For the listing below, return the line containing "old_entry ← vec_get", the line containing "(le_page old_entry) old_pages;", and all lines in between, exactly as written and nothing else.

+ + + + +

(* ===== verification/LeafStore.v ===== *)
(** * LeafStore: leaves, their table and the commit of a mutation
    ([src/tree/ivf_tree_mutate.cpp])

    A leaf is reached through the leaf table: id, first page, pages.  [read_leaf_],
    [write_leaf_], [commit_mutable_], [remap_] and [defrag] are the code's, over any
    [PageStore]; the text of the manifest is what the writer of the TOML file makes
    of the row count, a parameter.  [remap_] also maps the file and re-parses the
    root: the model keeps what the mutations use, superblock, table and counters. *)
From S2P Require Import Prelude PageFile TreeNodes PageAllocator Superblock Ownership.

(** ** State *)

Record IVFTreeIndex (F : Type) := mkIndex {
  file_ : F;
  superblock_ : SuperblockDisk;
  leaf_table_ : list LeafTableEntry;
  mf_n_vectors : Z;
  mf_n_leaves : Z;
  n_vectors_disk_ : Z;
}.
Arguments mkIndex {F}.
Arguments file_ {F}.
Arguments superblock_ {F}.
Arguments leaf_table_ {F}.
Arguments mf_n_vectors {F}.
Arguments mf_n_leaves {F}.
Arguments n_vectors_disk_ {F}.

Definition with_file {F} (ix : IVFTreeIndex F) (f : F) : IVFTreeIndex F :=
  mkIndex f (superblock_ ix) (leaf_table_ ix) (mf_n_vectors ix) (mf_n_leaves ix) (n_vectors_disk_ ix).
Definition with_table {F} (ix : IVFTreeIndex F) (t : list LeafTableEntry) : IVFTreeIndex F :=
  mkIndex (file_ ix) (superblock_ ix) t (mf_n_vectors ix) (mf_n_leaves ix) (n_vectors_disk_ ix).
Definition with_superblock {F} (ix : IVFTreeIndex F) (sb : SuperblockDisk) : IVFTreeIndex F :=
  mkIndex (file_ ix) sb (leaf_table_ ix) (mf_n_vectors ix) (mf_n_leaves ix) (n_vectors_disk_ ix).
Definition with_n_vectors {F} (ix : IVFTreeIndex F) (n : Z) : IVFTreeIndex F :=
  mkIndex (file_ ix) (superblock_ ix) (leaf_table_ ix) n (mf_n_leaves ix) (n_vectors_disk_ ix).

Section store.
Context `{PageStore F}.
Implicit Types (ix : IVFTreeIndex F) (alloc : PageAllocator).

(** ** Leaf read/write helpers *)

Definition read_leaf_ ix (leaf_id : Z) : res (list Z) :=
  if Z.of_nat (length (leaf_table_ ix)) <=? leaf_id then throw CorruptIndex
  else
    e ← vec_get (leaf_table_ ix) leaf_id;
    read_pages (file_ ix) (le_page e) (le_pages e).

Definition write_leaf_ ix (leaf_id : Z) (buf : list Z) (new_pages : Z) alloc : res (IVFTreeIndex F * PageAllocator) :=
  old_entry ← vec_get (leaf_table_ ix) leaf_id;
  let old_pages := le_pages old_entry in
  if new_pages <=? old_pages then
    f ← write_pages (file_ ix) (le_page old_entry) new_pages buf;
    table ← vec_set (leaf_table_ ix) leaf_id (mkLeafEntry (le_page old_entry) new_pages);
    '(alloc, f) ← (if new_pages <? old_pages
                   then free_extent alloc f (u64 (le_page old_entry + new_pages)) (old_pages - new_pages)
                   else mret (alloc, f));
    mret (with_table (with_file ix f) table, alloc)
  else
    '(new_page, alloc, f) ← alloc_extent alloc (file_ ix) new_pages;
    f ← write_pages f new_page new_pages buf;
    '(alloc, f) ← free_extent alloc f (le_page old_entry) old_pages;
    table ← vec_set (leaf_table_ ix) leaf_id (mkLeafEntry new_page new_pages);
    mret (with_table (with_file ix f) table, alloc).

(** Rows in all leaves, from their headers. *)
Definition live_count ix : res Z :=
  for_range (length (leaf_table_ ix)) 0 (λ lid total,
    e ← vec_get (leaf_table_ ix) lid;
    if le_page e =? kInvalidPage then mret total
    else
      buf ← read_pages (file_ ix) (le_page e) (le_pages e);
      hdr ← mem_read buf 0 sizeof_TreeLeafHeader;
      mret (u64 (total + lh_count (leaf_header_of_bytes hdr)))) 0.

(** ** The leaf table on disk *)

Definition entry_bytes (e : LeafTableEntry) : list Z := encode_fields [(8%nat, le_page e); (4%nat, le_pages e)].

(** The blob: the number of entries, the entries, zeros. *)
Definition leaf_table_blob (table : list LeafTableEntry) (npg : Z) : res (list Z) :=
  b ← mem_write (replicate (Z.to_nat (u32 (npg * kPageSize))) 0) 0 (le_enc 8 (Z.of_nat (length table)));
  for_range (length table) 0 (λ i b,
    e ← vec_get table i;
    mem_write b (8 + i * sizeof_LeafTableEntry) (entry_bytes e)) b.

(** Superblock, table and leaf count as they are on disk. *)
Definition remap_ ix : res (IVFTreeIndex F) :=
  sb ← load (file_ ix);
  table ← (if negb (leaf_table_page sb =? kInvalidPage) && (0 <? leaf_table_pages sb) then
             blob ← read_pages (file_ ix) (leaf_table_page sb) (leaf_table_pages sb);
             n_entries ← mem_uint blob 0 8;
             bs ← mem_read blob 8 (u64 (n_entries * sizeof_LeafTableEntry));
             mret ((λ i, leaf_entry_of_bytes (bytes_at bs (i * 12) 12)) <$> seq 0 (Z.to_nat n_entries))
           else mret (leaf_table_ ix));
  mret (mkIndex (file_ ix) sb table (mf_n_vectors ix) (u32 (n_leaves sb)) (n_vectors_disk_ ix)).

(** ** Commit *)

Context (manifest_to_toml : Z → list Z).

(** The manifest blob is rewritten when the row count changed. *)
Definition rewrite_manifest ix alloc : res (IVFTreeIndex F * PageAllocator) :=
  if mf_n_vectors ix =? n_vectors_disk_ ix then mret (ix, alloc)
  else
    let cfg_toml := manifest_to_toml (mf_n_vectors ix) in
    let cfg_npg := u32 (u64 (Z.of_nat (length cfg_toml) + kPageSize - 1) / kPageSize) in
    '(cfg_page, alloc, f) ← alloc_extent alloc (file_ ix) cfg_npg;
    b ← mem_write (replicate (Z.to_nat (u32 (cfg_npg * kPageSize))) 0) 0 cfg_toml;
    f ← write_pages f cfg_page cfg_npg b;
    let sb := superblock_ ix in
    '(alloc, f) ← (if negb (config_page sb =? kInvalidPage)
                   then free_extent alloc f (config_page sb) (config_pages sb)
                   else mret (alloc, f));
    mret (mkIndex f (set_config sb cfg_page cfg_npg) (leaf_table_ ix) (mf_n_vectors ix) (mf_n_leaves ix)
            (mf_n_vectors ix), alloc).

(** The leaf table in a fresh extent; the old one is given back. *)
Definition rewrite_leaf_table ix alloc : res (Z * Z * IVFTreeIndex F * PageAllocator) :=
  let sb := superblock_ ix in
  let blob_bytes := u64 (8 + u64 (Z.of_nat (length (leaf_table_ ix)) * sizeof_LeafTableEntry)) in
  let lt_npg := u32 (u64 (blob_bytes + kPageSize - 1) / kPageSize) in
  '(lt_page, alloc, f) ← alloc_extent alloc (file_ ix) lt_npg;
  b ← leaf_table_blob (leaf_table_ ix) lt_npg;
  f ← write_pages f lt_page lt_npg b;
  '(alloc, f) ← (if negb (leaf_table_page sb =? kInvalidPage)
                 then free_extent alloc f (leaf_table_page sb) (leaf_table_pages sb)
                 else mret (alloc, f));
  mret (lt_page, lt_npg, with_file ix f, alloc).

(** Bitmap, then superblock, then the new state read back. *)
Definition publish ix alloc (lt_page lt_npg : Z) : res (IVFTreeIndex F * PageAllocator) :=
  f ← flush_bitmap alloc (file_ ix);
  let sb := set_leaf_table (superblock_ ix) lt_page lt_npg in
  let sb := set_n_pages sb (num_pages f) in
  let sb := set_free_list sb (free_list_head_ alloc) (n_free_pages_ alloc) in
  let sb := set_n_leaves sb (Z.of_nat (length (leaf_table_ ix))) in
  '(sb, f) ← commit sb f;
  alloc ← clear_free_list alloc;
  ix ← remap_ (with_superblock (with_file ix f) sb);
  mret (ix, alloc).

Definition commit_mutable_ ix alloc : res (IVFTreeIndex F * PageAllocator) :=
  '(lt_page, lt_npg, ix, alloc) ← rewrite_leaf_table ix alloc;
  '(ix, alloc) ← rewrite_manifest ix alloc;
  publish ix alloc lt_page lt_npg.

(** ** Defragmentation *)

Definition load_allocator ix : res PageAllocator :=
  let sb := superblock_ ix in
  PageAllocator.load (file_ ix) (alloc_bitmap_page sb) (alloc_bitmap_pages sb) (n_pages sb) (free_list_head sb) (n_free_pages sb).

(** One leaf of the relocation loop; the last component counts the leaves
    relocated since the last commit. *)
Definition relocate_leaf (batch_size lid : Z) (st : IVFTreeIndex F * PageAllocator * Z * Z) :
    res (IVFTreeIndex F * PageAllocator * Z * Z) :=
  let '(ix, alloc, relocated, batch_count) := st in
  entry ← vec_get (leaf_table_ ix) lid;
  if (le_page entry =? kInvalidPage) || (le_pages entry =? 0) then mret st
  else
    let pages := le_pages entry in
    buf ← read_leaf_ ix lid;
    '(new_page, alloc, f) ← alloc_extent alloc (file_ ix) pages;
    f ← write_pages f new_page pages buf;
    '(alloc, f) ← free_extent alloc f (le_page entry) pages;
    table ← vec_set (leaf_table_ ix) lid (mkLeafEntry new_page pages);
    let ix := with_table (with_file ix f) table in
    let batch_count := u32 (batch_count + 1) in
    if batch_size <=? batch_count then
      '(ix, alloc) ← commit_mutable_ ix alloc;
      alloc ← clear_free_list alloc;
      mret (ix, alloc, u64 (relocated + 1), 0)
    else mret (ix, alloc, u64 (relocated + 1), batch_count).

(** The extents [defrag] keeps when it truncates the file. *)
Definition considered ix : list extent :=
  let sb := superblock_ ix in
  ((λ e, (le_page e, le_pages e)) <$> leaf_table_ ix) ++
  [(alloc_bitmap_page sb, alloc_bitmap_pages sb); (root_node_page sb, root_node_pages sb);
   (codebook_page sb, codebook_pages sb); (config_page sb, config_pages sb); (pca_page sb, pca_pages sb);
   (cardinality_page sb, cardinality_pages sb); (leaf_table_page sb, leaf_table_pages sb)].

Definition consider (max_end : Z) (e : extent) : Z :=
  if negb (e.1 =? kInvalidPage) && (0 <? e.2) then Z.max max_end (u64 (e.1 + e.2)) else max_end.

Definition shrink_file ix alloc : res (IVFTreeIndex F * Z) :=
  let new_n_pages := foldl consider 0 (considered ix) in
  let old_n_pages := num_pages (file_ ix) in
  if new_n_pages <? old_n_pages then
    f ← truncate (file_ ix) new_n_pages;
    let sb := set_n_pages (superblock_ ix) new_n_pages in
    f ← flush_bitmap alloc f;
    '(sb, f) ← commit sb f;
    ix ← remap_ (with_superblock (with_file ix f) sb);
    mret (ix, old_n_pages - new_n_pages)
  else mret (ix, 0).

Record DefragConfig := mkDefrag { batch_size : Z; dc_shrink_file : bool }.

(** The index, the number of leaves relocated, the pages reclaimed. *)
Definition defrag (plane : bool) (config : DefragConfig) ix : res (IVFTreeIndex F * Z * Z) :=
  if plane then throw NotImplemented
  else
    alloc ← load_allocator ix;
    let bs := if 0 <? batch_size config then batch_size config else 1 in
    '(ix, alloc, relocated, batch_count) ←
      for_range (length (leaf_table_ ix)) 0 (relocate_leaf bs) (ix, alloc, 0, 0);
    '(ix, alloc) ← (if 0 <? batch_count then
                      '(ix, alloc) ← commit_mutable_ ix alloc;
                      alloc ← clear_free_list alloc;
                      mret (ix, alloc)
                    else mret (ix, alloc));
    if dc_shrink_file config then
      '(ix, reclaimed) ← shrink_file ix alloc;
      mret (ix, relocated, reclaimed)
    else mret (ix, relocated, 0).
End store.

+ + + + +

PROBLEM SOLUTION:
  old_entry ← vec_get (leaf_table_ ix) leaf_id;
  let old_pages := le_pages old_entry in
  if new_pages <=? old_pages then
    f ← write_pages (file_ ix) (le_page old_entry) new_pages buf;
    table ← vec_set (leaf_table_ ix) leaf_id (mkLeafEntry (le_page old_entry) new_pages);
    '(alloc, f) ← (if new_pages <? old_pages
                   then free_extent alloc f (u64 (le_page old_entry + new_pages)) (old_pages - new_pages)
                   else mret (alloc, f));
    mret (with_table (with_file ix f) table, alloc)
  else
    '(new_page, alloc, f) ← alloc_extent alloc (file_ ix) new_pages;
    f ← write_pages f new_page new_pages buf;
    '(alloc, f) ← free_extent alloc f (le_page old_entry) old_pages;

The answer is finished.